EXERCISE AIM =
Using the records below, give again exactly the lines from the line that contains "SUserByBrowserSession (session_id : string)" through the line that contains "silently (SqlAccounts.enable_user u)", both ends included, and only those.

Stored items
(* ===== verification/SqlStore.v ===== *)
(** The writes of the SQLite store as data, and what its statements guarantee: writing a table
    leaves the others alone, a statement keeps an invariant, and a call that fails changes
    nothing. *)

From Stdlib Require Import ZArith Lia Ascii.
From stdpp Require Import base gmap strings list.
From S2P Require Import Prelude Model MemState.
From S2P Require Import SqlRows SqlBase SqlAccounts SqlGroups SqlGrants SqlTokens.
From S2P Require Import SqlAudited SqlSessions.

(** * Calls that may write *)

(** The writes of an administrator, plain or audited. *)
Inductive admin_op :=
  | DAddUser (input : AddUserInput)
  | DAddInvitation (input : AddInvitationInput)
  | DDisableUser (user : string)
  | DEnableUser (user : string)
  | DAddGroup (name description : string)
  | DAddGroupMember (group user : string)
  | DRemoveGroupMember (group user : string)
  | DAddGroupGroup (parent_group member_group : string)
  | DRemoveGroupGroup (parent_group member_group : string)
  | DAddGrant (subject_type subject_id repo role : string)
  | DRemoveGrant (subject_type subject_id repo role : string)
  | DUpsert (resource : Resource)
  | DDelete (resource_id : string)
  | DAddSigningKey (key : SigningKeyMeta) (bits : N).

(** All calls of the account, repository and token stores. *)
Inductive store_op :=
  | DPlain (op : admin_op)
  | DAudited (actor : string) (op : admin_op)
  | DResolveLogin (req : LoginResolutionRequest)
  | DRecordIssued (token : IssuedToken)
  | DRevokeIssued (jti : string)
  | DRecordAudit (entry : AdminAuditEntry).

(** Every call of the adapter. *)
Inductive sql_op :=
  | SCreateDevice (input : CreateDeviceAuthorizationInput)
  | SDeviceByUserCode (code : string)
  | SDeviceByDeviceCode (code : string)
  | SApproveDevice (id user_id : string)
  | SConsumeDevice (id : string)
  | SExpireDevice (id : string)
  | SCreateAuthSession (client_state : string) (ttl : Duration)
  | SSessionByCode (code : string)
  | SSessionByNonce (nonce : string)
  | SCompleteSession (id user_id : string)
  | SConsumeSession (id : string)
  | SCreateLoginState (input : LoginStateInput) (ttl : Duration)
  | SSetPrivateState (state : string) (private_state : list Byte.byte)
  | SConsumeLoginState (state : string)
  | SCreateBrowserSession (user_id : string) (ttl : Duration)
  | SUserByBrowserSession (session_id : string)
  | SRevokeBrowserSession (session_id : string)
  | SCreateCsrf (session_id : string) (ttl : Duration)
  | SConsumeCsrf (session_id token : string)
  | SStore (op : store_op).

(** What a write answers. *)
Inductive admin_answer :=
  | NoAnswer
  | AnswerUser (user : User)
  | AnswerInvited (invited : User * IdentityInvitation)
  | AnswerGroup (group : Group)
  | AnswerGrant (grant : Grant)
  | AnswerKey (key : SigningKeyMeta).

Definition silently (m : H Db ()) : H Db admin_answer := map_ok (λ _, NoAnswer) m.
Definition dropped {A} (m : H Db A) : H Db () := map_ok (λ _, tt) m.

(** The action that the audit row of a write names. *)
Definition admin_action (op : admin_op) : string :=
  match op with
  | DAddUser _ => "user.add" | DAddInvitation _ => "user.invite"
  | DDisableUser _ => "user.disable" | DEnableUser _ => "user.enable"
  | DAddGroup _ _ => "group.add" | DAddGroupMember _ _ => "group.member.add"
  | DRemoveGroupMember _ _ => "group.member.remove" | DAddGroupGroup _ _ => "group.nest.add"
  | DRemoveGroupGroup _ _ => "group.nest.remove" | DAddGrant _ _ _ _ => "grant.add"
  | DRemoveGrant _ _ _ _ => "grant.remove" | DUpsert _ => "repository.add"
  | DDelete _ => "repository.disable" | DAddSigningKey _ _ => "signing_key.generate"
  end.

Section Run.
Context `{Env} `{Sqlite} `{SerdeJson}.

Definition run_plain (op : admin_op) : H Db admin_answer :=
  match op with
  | DAddUser i => map_ok AnswerUser (SqlAccounts.add_user i)
  | DAddInvitation i => map_ok AnswerInvited (SqlAccounts.add_invitation i)
  | DDisableUser u => silently (SqlAccounts.disable_user u)
  | DEnableUser u => silently (SqlAccounts.enable_user u)
  | DAddGroup n d => map_ok AnswerGroup (SqlGroups.add_group n d)
  | DAddGroupMember g u => silently (SqlGroups.add_group_member g u)
  | DRemoveGroupMember g u => silently (SqlGroups.remove_group_member g u)
  | DAddGroupGroup p m => silently (SqlGroups.add_group_group p m)
  | DRemoveGroupGroup p m => silently (SqlGroups.remove_group_group p m)
  | DAddGrant t i r o => map_ok AnswerGrant (SqlGrants.add_grant t i r o)
  | DRemoveGrant t i r o => silently (SqlGrants.remove_grant t i r o)
  | DUpsert r => silently (SqlResources.upsert r)
  | DDelete i => silently (SqlResources.delete_resource i)
  | DAddSigningKey k _ => map_ok AnswerKey (SqlTokens.add_signing_key_meta k)
  end.

Definition run_audited (actor : string) (op : admin_op) : H Db admin_answer :=
  match op with
  | DAddUser i => map_ok AnswerUser (SqlAudited.add_user actor i)
  | DAddInvitation i => map_ok AnswerInvited (SqlAudited.add_invitation actor i)
  | DDisableUser u => silently (SqlAudited.disable_user actor u)
  | DEnableUser u => silently (SqlAudited.enable_user actor u)
  | DAddGroup n d => map_ok AnswerGroup (SqlAudited.add_group actor n d)
  | DAddGroupMember g u => silently (SqlAudited.add_group_member actor g u)
  | DRemoveGroupMember g u => silently (SqlAudited.remove_group_member actor g u)
  | DAddGroupGroup p m => silently (SqlAudited.add_group_group actor p m)
  | DRemoveGroupGroup p m => silently (SqlAudited.remove_group_group actor p m)
  | DAddGrant t i r o => map_ok AnswerGrant (SqlAudited.add_grant actor t i r o)
  | DRemoveGrant t i r o => silently (SqlAudited.remove_grant actor t i r o)
  | DUpsert r => silently (SqlAudited.upsert actor r)
  | DDelete i => silently (SqlAudited.delete_resource actor i)
  | DAddSigningKey k b => map_ok AnswerKey (SqlAudited.add_signing_key_meta actor k b)
  end.

Definition run_store (op : store_op) : H Db () :=
  match op with
  | DPlain op => dropped (run_plain op)
  | DAudited actor op => dropped (run_audited actor op)
  | DResolveLogin req => dropped (SqlAccounts.resolve_login req)
  | DRecordIssued t => SqlTokens.record_issued t
  | DRevokeIssued jti => SqlTokens.revoke_issued_token jti
  | DRecordAudit e => SqlAudited.record_audit e
  end.
Definition run_sql (op : sql_op) : H Db () :=
  match op with
  | SCreateDevice i => dropped (SqlDevices.create_device_authorization i)
  | SDeviceByUserCode c => dropped (SqlDevices.device_by_user_code c)
  | SDeviceByDeviceCode c => dropped (SqlDevices.device_by_device_code c)
  | SApproveDevice i u => SqlDevices.approve_device_authorization i u
  | SConsumeDevice i => SqlDevices.consume_device_authorization i
  | SExpireDevice i => SqlDevices.expire_device_authorization i
  | SCreateAuthSession c t => dropped (SqlState.create_auth_session c t)
  | SSessionByCode c => dropped (SqlState.get_auth_session_by_code c)
  | SSessionByNonce n => dropped (SqlState.get_auth_session_by_nonce n)
  | SCompleteSession i u => SqlState.complete_auth_session i u
  | SConsumeSession i => SqlState.consume_auth_session i
  | SCreateLoginState i t => dropped (SqlState.create_login_state i t)
  | SSetPrivateState s p => SqlState.set_login_state_private_state s p
  | SConsumeLoginState s => dropped (SqlState.consume_login_state s)
  | SCreateBrowserSession u t => dropped (SqlState.create_browser_session u t)
  | SUserByBrowserSession s => dropped (SqlState.user_by_browser_session s)
  | SRevokeBrowserSession s => SqlState.revoke_browser_session s
  | SCreateCsrf s t => dropped (SqlState.create_csrf_token s t)
  | SConsumeCsrf s t => SqlState.consume_csrf_token s t
  | SStore op => run_store op
  end.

WRITTEN RESPONSE =
  | SUserByBrowserSession (session_id : string)
  | SRevokeBrowserSession (session_id : string)
  | SCreateCsrf (session_id : string) (ttl : Duration)
  | SConsumeCsrf (session_id token : string)
  | SStore (op : store_op).

(** What a write answers. *)
Inductive admin_answer :=
  | NoAnswer
  | AnswerUser (user : User)
  | AnswerInvited (invited : User * IdentityInvitation)
  | AnswerGroup (group : Group)
  | AnswerGrant (grant : Grant)
  | AnswerKey (key : SigningKeyMeta).

Definition silently (m : H Db ()) : H Db admin_answer := map_ok (λ _, NoAnswer) m.
Definition dropped {A} (m : H Db A) : H Db () := map_ok (λ _, tt) m.

(** The action that the audit row of a write names. *)
Definition admin_action (op : admin_op) : string :=
  match op with
  | DAddUser _ => "user.add" | DAddInvitation _ => "user.invite"
  | DDisableUser _ => "user.disable" | DEnableUser _ => "user.enable"
  | DAddGroup _ _ => "group.add" | DAddGroupMember _ _ => "group.member.add"
  | DRemoveGroupMember _ _ => "group.member.remove" | DAddGroupGroup _ _ => "group.nest.add"
  | DRemoveGroupGroup _ _ => "group.nest.remove" | DAddGrant _ _ _ _ => "grant.add"
  | DRemoveGrant _ _ _ _ => "grant.remove" | DUpsert _ => "repository.add"
  | DDelete _ => "repository.disable" | DAddSigningKey _ _ => "signing_key.generate"
  end.

Section Run.
Context `{Env} `{Sqlite} `{SerdeJson}.

Definition run_plain (op : admin_op) : H Db admin_answer :=
  match op with
  | DAddUser i => map_ok AnswerUser (SqlAccounts.add_user i)
  | DAddInvitation i => map_ok AnswerInvited (SqlAccounts.add_invitation i)
  | DDisableUser u => silently (SqlAccounts.disable_user u)
  | DEnableUser u => silently (SqlAccounts.enable_user u)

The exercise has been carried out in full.